Texture Streaming

The Moana island data set uses Ptex, which stores textures per face instead of per-mesh. This parameterization removes the need for per vertex uv’s, and removes the need for artists to painstakingly create UV maps. However, it also means that a custom filtering and streaming system will be needed. The total texture footprint is 28 GB, which exceeds the memory capacity of my GPU, so a fast, Ptex-native streaming system is necessary for interactive rendering.

Luckily, Disney recently gave a talk at SIGGRAPH about this exact problem [Lee et. al. 2025]. My system closely follows this paper, with some modifications since I’m using Vulkan instead of CUDA.

Every frame, the renderer writes the ptex face ID, texture ID, and mip level requested by all camera primary ray hits, and stores them to a feedback buffer. This feedback buffer is copied from device to host memory, and then copied to a ring buffer. On separate threads, feedback requests are read from this ring buffer, duplicate requests are pruned, and unmapped requests are loaded from disk. The loaded textures are allocated using a GPU slab allocator with 512 KB chunks. These chunks can only allocate textures with fixed dimensions, such as 128x128 or 32x64. All textures are rotated so that their width is greater than their height, which reduces the number of unique slabs. A Texture2DArray is used for each slab, which allows the worker threads to asynchronously transition image layouts and synchronize each individual array layer. Every layer of every texture array is individually accessible on the GPU using bindless descriptors, significantly simplifying descriptor management. At runtime, a hash table is used to map the face ID, texture ID, and mip level to this bindless descriptor, allowing the entire texture cache to be easily accessed. If there is no hash table entry, a 1x1 fallback is used.

One issue with the above system is that texture memory is usually aligned to a power of two value, such as 512 or 1024 bytes. This alignment applies to each indiviudal layer of a texture array, not to the whole array, which means that slabs with 1x1 or 2x2 textures would waste a significant amount of memory just on alignment. Thus, the minimum width and height of a texture array is limited to 16, and textures with dimensions smaller than this are packed into mini 16x16 atlases within a particular array layer. Since these small textures no longer occupy an independent layer of a texture, they must be synchronously uploaded to the GPU.

For primary ray hits, it’s possible that many threads in the same warp will intersect the same face. To reduce the number of duplicate requests, I’ve implemented a fast per-wave compaction scheme using WaveMatch (see here). This intrinsic returns a bitmask that represents the set of lanes with a value matching the one in the current lane. When multiple threads in a wave have an identical feedback request, only the thread with the highest index will write the request to the feedback buffer, which prunes duplicate requests.

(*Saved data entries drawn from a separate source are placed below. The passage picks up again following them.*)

Lemma collected_decoded root tiles : Forall is_byte file -> Forall decoded_entry root -> collected root tiles ->
  Forall decoded_entry tiles.
Proof.
  intros Hfile Hroot Hc. induction Hc as [|e rest tiles Hr Hc IH|e leaf rest tiles Hr Hl Hf Hc IH]; [done|..];
    apply Forall_cons in Hroot as [? Hroot].
  - constructor; auto.
  - apply Forall_app. split; [by eapply leaf_sound|auto].
Qed.

End archive.

(** ** The theorem *)

(** What a reader that kept all tile entries in one list would answer. *)
Definition archive_lookup `{ArchiveCodecs} (file : list Z) (h : LocalPmtilesHeader) (tiles : list DirectoryEntry)
    (id : Z) : outcome (option (list Z)) :=
  match List.find (covers id) tiles with
  | Some e => payload ← payload_of file h e; Ok (Some payload)
  | None => Ok None
  end.

Lemma validate_inv `{ArchiveCodecs} file : validate file = Ok tt -> exists h root tiles ranges,
  header file = Ok h /\ rootDirectory file h = Ok root /\ collect file h root = Ok (tiles, ranges) /\
  Forall (tile_ok h) tiles /\ all_apart tiles.
Proof.
  unfold validate. intros (h & Hh & Hv)%outcome_bind_ok. apply outcome_bind_ok in Hv as (root & Hroot & Hv).
  apply outcome_bind_ok in Hv as ([tiles ranges] & Hc & Hv). apply outcome_bind_ok in Hv as ([] & _ & Hv).
  apply outcome_bind_ok in Hv as (result & Ht & _). exists h, root, tiles, ranges.
  destruct (check_tiles_ok _ _ _ _ _ _ Ht) as (Hok & Hs & _).
  pose proof (sort_by_perm tileId tiles) as Hperm. pose proof (sorted_apart h _ Hok Hs) as Hapart.
  split_and!; [done|done|done|by rewrite <-Hperm|].
  intros a b Ha Hb. apply Hapart; by rewrite Hperm.
Qed.

Lemma tile_searched `{ArchiveCodecLaws} file h root tiles ranges zoom x y :
  Forall is_byte file -> header file = Ok h -> rootDirectory file h = Ok root -> collect file h root = Ok (tiles, ranges) ->
  Forall (tile_ok h) tiles -> all_apart tiles ->
  minZoom h <= Z.of_nat zoom <= maxZoom h -> in_square zoom x y ->
  let id := zxyToTileId zoom x y in
  tile file zoom x y = archive_lookup file h tiles id
  \/ tile file zoom x y = Ok None /\ crossed root tiles id.
Proof.
  intros Hfile Hh Hroot Hc Hok Hapart Hz [Hx Hy] id.
  destruct (root_sound file h root Hfile Hroot) as [Hdec Hs]. pose proof (collect_collected _ _ _ _ _ Hc) as Hcol.
  unfold tile. rewrite Hh. cbn [mbind outcome_bind].
  assert ((Z.of_nat zoom <? minZoom h) || (maxZoom h <? Z.of_nat zoom) || (x <? 0) || (y <? 0)
          || (2 ^ Z.of_nat zoom <=? x) || (2 ^ Z.of_nat zoom <=? y) = false) as ->.
  { rewrite !orb_false_iff, !Z.ltb_ge, !Z.leb_gt. lia. }
  rewrite Hroot. cbn [mbind outcome_bind]. fold id.
  assert (Forall (fun e => 0 <= runLength e) root) as Hrun
    by (eapply Forall_impl; [exact Hdec|intros ? (?&?&?&?&?); lia]).
  destruct (search_collected file h root tiles id Hfile Hcol Hs Hrun Hapart) as [E|[E Hcross]];
    unfold search in E; rewrite E; cbn [mbind outcome_bind]; [left|by right].
  unfold archive_lookup. destruct (List.find _ tiles) as [e|] eqn:Hfind; [|done].
  apply find_some in Hfind as [Hin _]. rewrite <-list_elem_of_In in Hin.
  pose proof (collected_decoded file h root tiles Hfile Hdec Hcol) as Htiles. rewrite Forall_forall in Htiles, Hok.
  destruct (Hok e Hin) as [? ?]. destruct (Z.eqb_spec (runLength e) 0); [lia|].
  by rewrite tilePayload_inside by auto.
Qed.

Lemma tile_collected `{ArchiveCodecLaws} file h root tiles ranges zoom x y :
  Forall is_byte file -> header file = Ok h -> rootDirectory file h = Ok root -> collect file h root = Ok (tiles, ranges) ->
  leaves_start_at_pointers file h root -> Forall (tile_ok h) tiles -> all_apart tiles ->
  minZoom h <= Z.of_nat zoom <= maxZoom h -> in_square zoom x y ->
  tile file zoom x y = archive_lookup file h tiles (zxyToTileId zoom x y).
Proof.
  intros Hfile Hh Hroot Hc Hstart Hok Hapart Hz Hin.
  destruct (tile_searched file h root tiles ranges zoom x y) as [E|[_ Hcross]]; [done..|].
  destruct (starts_uncrossed file h root tiles (zxyToTileId zoom x y)); [by eapply collect_collected|done..].
Qed.

(** C10: once an archive has been validated, every tile of its zooms is answered, and as
    a search of all its tile entries would answer it: the bytes of the one entry whose
    run covers the tile's number, or nothing.  There is one exception, which validate
    lets through: when the covering run starts before a pointer of the root and reaches
    the number across it, the lookup goes to the leaf behind the pointer and answers
    nothing.  It does not arise in an archive whose leaves start at their pointers, as
    the format asks. *)
Theorem a_validated_archive_serves_its_tiles `{ArchiveCodecLaws} file h root tiles ranges zoom x y :
  Forall is_byte file -> validate file = Ok tt ->
  header file = Ok h -> rootDirectory file h = Ok root -> collect file h root = Ok (tiles, ranges) ->
  minZoom h <= Z.of_nat zoom <= maxZoom h -> in_square zoom x y ->
  let id := zxyToTileId zoom x y in
  (tile file zoom x y = archive_lookup file h tiles id
   \/ tile file zoom x y = Ok None /\ crossed root tiles id)
  /\ (leaves_start_at_pointers file h root -> ~ crossed root tiles id).
Proof.
  intros Hfile (h' & root' & tiles' & ranges' & Hh' & Hroot' & Hc' & Hok & Hapart)%validate_inv Hh Hroot Hc Hz Hin id.
  rewrite Hh in Hh'. injection Hh' as <-. rewrite Hroot in Hroot'. injection Hroot' as <-.
  rewrite Hc in Hc'. injection Hc' as <- <-. split; [by eapply tile_searched|].
  intros Hstart. apply (starts_uncrossed file h); [by eapply collect_collected|done|exact Hstart].
Qed.

(** ** Two archives *)

#[export] Instance sample_codecs : ArchiveCodecs := {
  gunzip bytes := Ok (map (fun b => b mod 256) bytes);
  parse_json _ := Ok (JObj []);
}.

#[export] Instance sample_codec_laws : ArchiveCodecLaws.
Proof. constructor. intros bytes data [= <-]. apply Forall_map, Forall_true. intros. apply Z.mod_pos_bound. lia. Qed.

Definition little_endian (n : nat) (x : Z) : list Z := map (fun i => x / 256 ^ Z.of_nat i mod 256) (seq 0 n).
(* ===== verification/Manifest.v ===== *)
(** * The manifest of a downloadable area

    packages/core/src/offline/offlinePackage.ts: the records that cross from the server
    to the page, the schema a manifest has to pass, and the canonical form of a request.
    A number the schema asks to be an integer is [Z] already; the four literal fields are
    kept as strings so that the schema can refuse them.  The pattern of an ISO date is
    zod's ([PackageDates]). *)

From S2P Require Import Prelude Text Doubles Pmtiles.
From Stdlib Require Import Ascii.
Local Open Scope Z_scope.

Definition OFFLINE_PACKAGE_SCHEMA_VERSION : Z := 2.
Definition WEB_MERCATOR_MAX_LATITUDE : number := literal 8505112878 100000000.
Definition OFFLINE_PACKAGE_MAX_ZOOM : Z := 24.
Definition OFFLINE_PACKAGE_MAX_AREA_SQUARE_DEGREES : number := num_of_Z 2000.

Record OfflineMapPackageManifest := {
  schemaVersion : Z;
  packageId : string;
  mf_requestKey : string;
  ds_id : string;
  ds_version : string;
  ds_generatedAt : string;
  ds_sourceMaxZoom : Z;
  ds_tileSchema : string;
  cov_bbox : Bounds;
  cov_minZoom : Z;
  cov_maxZoom : Z;
  ar_url : string;
  ar_contentType : string;
  ar_byteLength : Z;
  ar_sha256 : string;
  ar_etag : string;
  gl_version : string;
  gl_urlTemplate : string;
  mf_attribution : list string;
}.

Inductive OfflinePackageLocalStatus := Queued | PreparingPackage | Downloading | Paused | Verifying | Ready | Failed | Deleting.

#[export] Instance OfflinePackageLocalStatus_eq_dec : EqDecision OfflinePackageLocalStatus.
Proof. solve_decision. Defined.

(** [z.iso.datetime()] *)
Class PackageDates := { iso_datetime : string -> bool }.

(** ** The schema *)

(** The refinement of [bboxSchema]; a comparison with a number that is not finite has been
    refused before. *)
Definition bboxSchema (b : Bounds) : bool :=
  forallb num_is_finite [west b; south b; east b; north b]
  && negb (num_lt (west b) (num_of_Z (-180)) || num_lt (num_of_Z 180) (west b)
           || num_lt (east b) (num_of_Z (-180)) || num_lt (num_of_Z 180) (east b))
  && negb (num_lt (south b) (num_of_Z (-90)) || num_lt (num_of_Z 90) (south b)
           || num_lt (north b) (num_of_Z (-90)) || num_lt (num_of_Z 90) (north b))
  && negb (num_le (east b) (west b)) && negb (num_le (north b) (south b)).

(** [[0-9a-f]] *)
Definition is_hex (c : ascii) : bool :=
  let n := nat_of_ascii c in ((48 <=? n) && (n <=? 57) || (97 <=? n) && (n <=? 102))%nat.

(** [^prefix[0-9a-f]{64}$] *)
Definition prefixed_hex64 (prefix s : string) : bool :=
  match strip_prefix prefix s with
  | Some rest => (String.length rest =? 64)%nat && all_chars is_hex rest
  | None => false
  end.

Definition packageIdSchema (s : string) : bool := prefixed_hex64 "omp2-" s.

(** The parts between the slashes of a path: [s.split("/")]. *)
Fixpoint split_slash (s : string) : list string :=
  match s with
  | EmptyString => [EmptyString]
  | String c r =>
      match split_slash r with
      | part :: parts => if Ascii.eqb c "/"%char then EmptyString :: part :: parts else String c part :: parts
      | [] => []
      end
  end.

(** A part of the path; [undefined] is no part. *)
Definition path_part (n : nat) (s : string) : option string := split_slash s !! n.

(** [^/api/offline/packages/omp2-[0-9a-f]{64}/archive$]: none of the classes has a slash. *)
Definition archiveUrlSchema (s : string) : bool :=
  match split_slash s with
  | [empty; api; offline; packages; id; archive] =>
      (empty =? "")%string && (api =? "api")%string && (offline =? "offline")%string && (packages =? "packages")%string
      && packageIdSchema id && (archive =? "archive")%string
  | _ => false
  end.

(** [[A-Za-z0-9_-]] *)
Definition is_version_char (c : ascii) : bool :=
  let n := nat_of_ascii c in
  ((65 <=? n) && (n <=? 90) || (97 <=? n) && (n <=? 122) || (48 <=? n) && (n <=? 57) || (n =? 95) || (n =? 45))%nat.

Definition within_length (low high : nat) (s : string) : bool :=
  ((low <=? String.length s) && (String.length s <=? high))%nat.

Definition glyphUrlTemplateSchema (s : string) : bool :=
  match split_slash s with
  | [empty; api; offline; packages; glyphs; version; fontstack; range] =>
      (empty =? "")%string && (api =? "api")%string && (offline =? "offline")%string && (packages =? "packages")%string
      && (glyphs =? "glyphs")%string && within_length 1 256 version && all_chars is_version_char version
      && (fontstack =? "{fontstack}")%string && (range =? "{range}.pbf")%string
  | _ => false
  end.

Definition is_zoom (z : Z) : bool := (0 <=? z) && (z <=? OFFLINE_PACKAGE_MAX_ZOOM).

Section manifest.
Context `{PackageDates}.

Definition offlineMapPackageManifestSchema (m : OfflineMapPackageManifest) : bool :=
  (schemaVersion m =? OFFLINE_PACKAGE_SCHEMA_VERSION) && packageIdSchema (packageId m)
  && within_length 1 2048 (mf_requestKey m)
  && (ds_id m =? "openmapx")%string && within_length 1 256 (ds_version m) && iso_datetime (ds_generatedAt m)
  && is_zoom (ds_sourceMaxZoom m) && (ds_tileSchema m =? "openmaptiles")%string
  && bboxSchema (cov_bbox m) && is_zoom (cov_minZoom m) && is_zoom (cov_maxZoom m)
  && archiveUrlSchema (ar_url m) && (ar_contentType m =? "application/vnd.pmtiles")%string
  && (0 <? ar_byteLength m) && (ar_byteLength m <=? MAX_SAFE_INTEGER)
  && prefixed_hex64 "" (ar_sha256 m) && prefixed_hex64 "sha256-" (ar_etag m)
  && within_length 1 256 (gl_version m) && glyphUrlTemplateSchema (gl_urlTemplate m)
  && forallb (within_length 1 2048) (mf_attribution m) && (1 <=? length (mf_attribution m))%nat
  && negb (ds_sourceMaxZoom m <? cov_maxZoom m) && negb (cov_maxZoom m <? cov_minZoom m)
  && bool_decide (path_part 4 (ar_url m) = Some (packageId m))
  && bool_decide (path_part 5 (gl_urlTemplate m) = Some (gl_version m))
  && (ar_etag m =? "sha256-" ++ ar_sha256 m)%string.

Definition validateOfflineMapPackageManifest (m : OfflineMapPackageManifest) : outcome OfflineMapPackageManifest :=
  if offlineMapPackageManifestSchema m then Ok m else Throw "invalid offline map package manifest".

(** The last refinement: the tag of an archive names its digest. *)
Lemma manifest_etag m : offlineMapPackageManifestSchema m = true -> ar_etag m = ("sha256-" ++ ar_sha256 m)%string.
Proof. unfold offlineMapPackageManifestSchema. intros [_ E%String.eqb_eq]%andb_prop. done. Qed.

Lemma same_etag_same_digest m m' : offlineMapPackageManifestSchema m = true -> offlineMapPackageManifestSchema m' = true ->
  ar_etag m = ar_etag m' -> ar_sha256 m = ar_sha256 m'.
Proof.
  intros ->%manifest_etag ->%manifest_etag E. pose proof (f_equal (strip_prefix "sha256-") E) as E'.
  rewrite !strip_prefix_app in E'. by injection E'.
Qed.

Lemma manifest_length m : offlineMapPackageManifestSchema m = true -> 0 < ar_byteLength m <= MAX_SAFE_INTEGER.
Proof.
  unfold offlineMapPackageManifestSchema. intros E. do 11 apply andb_prop, proj1 in E.
  apply andb_prop in E as [[_ E]%andb_prop E']. lia.
Qed.

Lemma manifest_id m : offlineMapPackageManifestSchema m = true -> packageIdSchema (packageId m) = true.
Proof. unfold offlineMapPackageManifestSchema. intros E. do 24 apply andb_prop, proj1 in E. by apply andb_prop in E as [_ E]. Qed.
End manifest.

uint2 feedbackRequest = uint2(textureIndex | (tileIndex << 16u), faceID | (mipLevel << 28u));
uint4 mask = WaveMatch(feedbackRequest.x);
int4 highLanes = (int4)(firstbithigh(mask) | uint4(0, 0x20, 0x40, 0x60));
uint highLane = (uint)max(max(highLanes.x, highLanes.y), max(highLanes.z, highLanes.w));
bool isHighLane = all(feedbackRequest != ~0u) && WaveGetLaneIndex() == highLane;

// only the highest index thread for each identical set increments the atomic counter
uint index;
WaveInterlockedAddScalarTest(feedbackBuffer[0], isHighLane, 2, index);
if (isHighLane)
{
    // write request
    feedbackBuffer[index + 1] = feedbackRequest.x;
    feedbackBuffer[index + 2] = feedbackRequest.y;
}

Texture filtering is the same as in the above talk. To give a brief overview, instead of taking multiple taps per texture request, applying weights to each tap, and then summing up the contributions (traditional filtering), the weights of the filter are used as a PDF that is sampled once with nearest-neighbor. This removes the need for texture borders, which are commonly required in texture streaming system. For more details, see the above talk and this paper.

Hierarchical LOD

Originally, I attempted to implement a hierarchical LOD streaming system, heavily inspired by the recent Zorah demo from NVIDIA. I ended up removing this system and simply storing all of the BLASes in GPU memory, with no streaming.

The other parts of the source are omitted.